● **Records for this exercise**:
(* ===== verification/NsMount.v ===== *)
(** * The name space: mounting

    [cmount] and [cunmount] against the mount table as a map. *)

From S2P Require Import Prelude Styx Rune Name Ns NsInv NsOps NsWalk NsNamec NsFd NsTable.
Import Ns.

#[local] Open Scope Z_scope.

(** ** What binding comes to *)

(** [new], with the members [us] of its union behind it, is put upon [old]. *)
Definition bind (new : entry) (us : list entry) (old : entry) (order : Z) (create : bool) (T : gmap (Z * Z * Z) (list entry)) : gmap (Z * Z * Z) (list entry) :=
  let put ms :=
    let news := (new.1, create || new.2) :: us in
    if order =? MREPL then news else if order =? MAFTER then ms ++ news else news ++ ms in
  match T !! old.1 with
  | Some ms => if decide (new.1 = old.1) then T else <[old.1 := put ms]> T
  | None => <[old.1 := put [old]]> T
  end.

Section Mount.
Context {D : Devices} {L : Laws D}.
Context (st : Prop).

(** ** Mounts *)

Lemma ids_inv E s a i : nmount s <= a -> Inv E s -> Inv E (set_ids a i s).
Proof. intros Ha [G [S1 S2 S3 S4 S5]]. split; [exact G |]. split; try done. cbn. intros m Hm. specialize (S4 m Hm). lia. Qed.

(** A new mount has an address that no other has. *)
Lemma newmount_wp t c flg spec E s Q R : Inv E s -> (t, c) ∈ holders s ++ E -> t <> Own -> t <> Any -> zlen spec < NAMELEN ->
  (forall m s', Inv ((Shr, c) :: E) s' -> quiet E s s' -> nmount s < addr m <= nmount s' -> to m = c -> m_spec m = spec -> Q m s') ->
  wp st (newmount c flg spec) s Q R.
Proof.
  intros I Hin Ht1 Ht2 Hsp HQ. pose proof I as [_ S]. apply wp_seq, wp_malloc; [done |]. apply wp_seq.
  eapply (incref_wp st t Shr); [exact I | exact Hin | done | done | done |]. intros s1 I1 Hq1.
  apply wp_seq, wp_gets, wp_seq, wp_gets, wp_seq, wp_put. destruct (Z.leb_spec NAMELEN (zlen spec)); [lia |]. apply wp_return.
  pose proof (q_nmount _ _ _ Hq1) as Hn. apply HQ; try done; cbn; [apply ids_inv; [lia | done] | | lia].
  destruct Hq1 as [A1 A2 A3 A4 A5 A6 A7]. split; try done. cbn. lia.
Qed.

Definition to_tokens (ms : list Mount) : list token := (fun m => (Shr, to m)) <$> ms.

Lemma newmounts_wp (fl : Z) ums E s Q R : Inv E s -> (forall m, m ∈ ums -> (Shr, to m) ∈ holders s ++ E /\ zlen (m_spec m) < NAMELEN) ->
  (forall ms s', Inv (to_tokens ms ++ E) s' -> quiet E s s' -> to <$> ms = to <$> ums -> NoDup (addr <$> ms) ->
    (forall m, m ∈ ms -> nmount s < addr m <= nmount s' /\ zlen (m_spec m) < NAMELEN) -> Q ms s') ->
  wp st (mapM (fun um => newmount (to um) fl (m_spec um)) ums) s Q R.
Proof.
  revert E s Q. induction ums as [| um ums IH]; intros E s Q I Hu HQ; cbn [mapM].
  - apply wp_return, HQ; try done; [quiets | constructor | by intros m ?%not_elem_of_nil].
  - destruct (Hu um ltac:(by left)) as [Hto Hsp]. apply wp_seq. eapply newmount_wp; [exact I | exact Hto | done | done | done |].
    intros m s1 I1 Hq1 Ha Et Es. apply wp_seq. apply (IH _ s1 _ I1).
    + intros m' Hm'. rewrite (quiet_holders _ _ _ Hq1). destruct (Hu m' ltac:(by right)) as [Hm1 Hm2]. split; [| done].
      rewrite elem_of_app, elem_of_cons in *. tauto.
    + intros ms s2 I2 Hq2 Ets Hnd Hms. apply wp_return, HQ.
      * eapply inv_permute; [| exact I2]. cbn. rewrite Et. symmetry. apply Permutation_middle.
      * quiets.
      * cbn. by rewrite Et, Ets.
      * cbn. apply NoDup_cons. split; [| done]. intros (m' & E' & Hm')%list_elem_of_fmap. destruct (Hms m' Hm') as [? _]. lia.
      * intros m' [-> | Hm']%elem_of_cons; [split; [| by rewrite Es]; pose proof (q_nmount _ _ _ Hq2); lia |].
        destruct (Hms m' Hm') as [? ?]. pose proof (q_nmount _ _ _ Hq1). split; [lia | done].
Qed.

Lemma mountfree_wp ms E s Q R : Inv (to_tokens ms ++ E) s -> (forall s', Inv E s' -> quiet E s s' -> Q tt s') -> wp st (mountfree ms) s Q R.
Proof.
  revert s. induction ms as [| m ms IH]; intros s I HQ; [apply wp_return, HQ; [done | quiets] |]. apply wp_seq.
  eapply cclose_wp; [exact I |]. intros s1 I1 Hq1. apply IH; [done |]. intros s2 I2 Hq2. apply HQ; [done | quiets].
Qed.

(** ** The group gets another table *)

Lemma inv_pgrp E E' s g : Inv E s -> Table (chans s) g -> NoDup (addr <$> ((heads g ++ (pgrps s ≫= heads)) ≫= mount)) ->
  (forall m, m ∈ (heads g ≫= mount) -> addr m <= nmount s) -> pg_tokens g ++ E' ≡ₚ pg_tokens (pgrp s) ++ E -> Inv E' (set_pgrp g s).
Proof.
  intros [G [S1 S2 S3 S4 S5]] Ht Hnd Ha Hp. split.
  - eapply good_perm; [| exact G].
    change (holders (set_pgrp g s)) with (pg_tokens g ++ (pgrps s ≫= pg_tokens) ++ fg_tokens (fgrp s) ++ (fgrps s ≫= fg_tokens)). unfold holders.
    rewrite <- !app_assoc. generalize ((pgrps s ≫= pg_tokens)) as A, (fg_tokens (fgrp s)) as B, (fgrps s ≫= fg_tokens) as C. intros A B C.
    transitivity ((pg_tokens (pgrp s) ++ E) ++ A ++ B ++ C); [solve_Permutation |]. rewrite <- Hp. solve_Permutation.
  - split; try done.
    + apply Forall_cons in S2 as [_ S2]. by apply Forall_cons.
    + intros m. unfold all_heads. cbn. rewrite bind_app, elem_of_app. intros [Hm | Hm]; [by apply Ha |]. apply S4. unfold all_heads. rewrite bind_app.
      apply elem_of_app. by right.
Qed.

Lemma inv_addrs E s : Inv E s -> NoDup (addr <$> (all_heads s ≫= mount)).
Proof. intros [_ S]. apply (s_addrs _ S). Qed.

Lemma with_bucket_elem g b l l' h : mnthash g !! b = Some l -> forall i x, mnthash (with_bucket b l' g) !! i = Some x -> h ∈ x ->
  (i = b /\ h ∈ l') \/ (i <> b /\ mnthash g !! i = Some x).
Proof. intros Hb i x [(<- & <- & _) | [Hi Hx]]%list_lookup_insert_Some Hh; [by left | right; auto]. Qed.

● **About this task**: Return exactly, please, the lines of the material from the first one down to and including the line where "Lemma ids_inv E" appears.

● **Task output**:
(* ===== verification/NsMount.v ===== *)
(** * The name space: mounting

    [cmount] and [cunmount] against the mount table as a map. *)

From S2P Require Import Prelude Styx Rune Name Ns NsInv NsOps NsWalk NsNamec NsFd NsTable.
Import Ns.

#[local] Open Scope Z_scope.

(** ** What binding comes to *)

(** [new], with the members [us] of its union behind it, is put upon [old]. *)
Definition bind (new : entry) (us : list entry) (old : entry) (order : Z) (create : bool) (T : gmap (Z * Z * Z) (list entry)) : gmap (Z * Z * Z) (list entry) :=
  let put ms :=
    let news := (new.1, create || new.2) :: us in
    if order =? MREPL then news else if order =? MAFTER then ms ++ news else news ++ ms in
  match T !! old.1 with
  | Some ms => if decide (new.1 = old.1) then T else <[old.1 := put ms]> T
  | None => <[old.1 := put [old]]> T
  end.

Section Mount.
Context {D : Devices} {L : Laws D}.
Context (st : Prop).

(** ** Mounts *)

Lemma ids_inv E s a i : nmount s <= a -> Inv E s -> Inv E (set_ids a i s).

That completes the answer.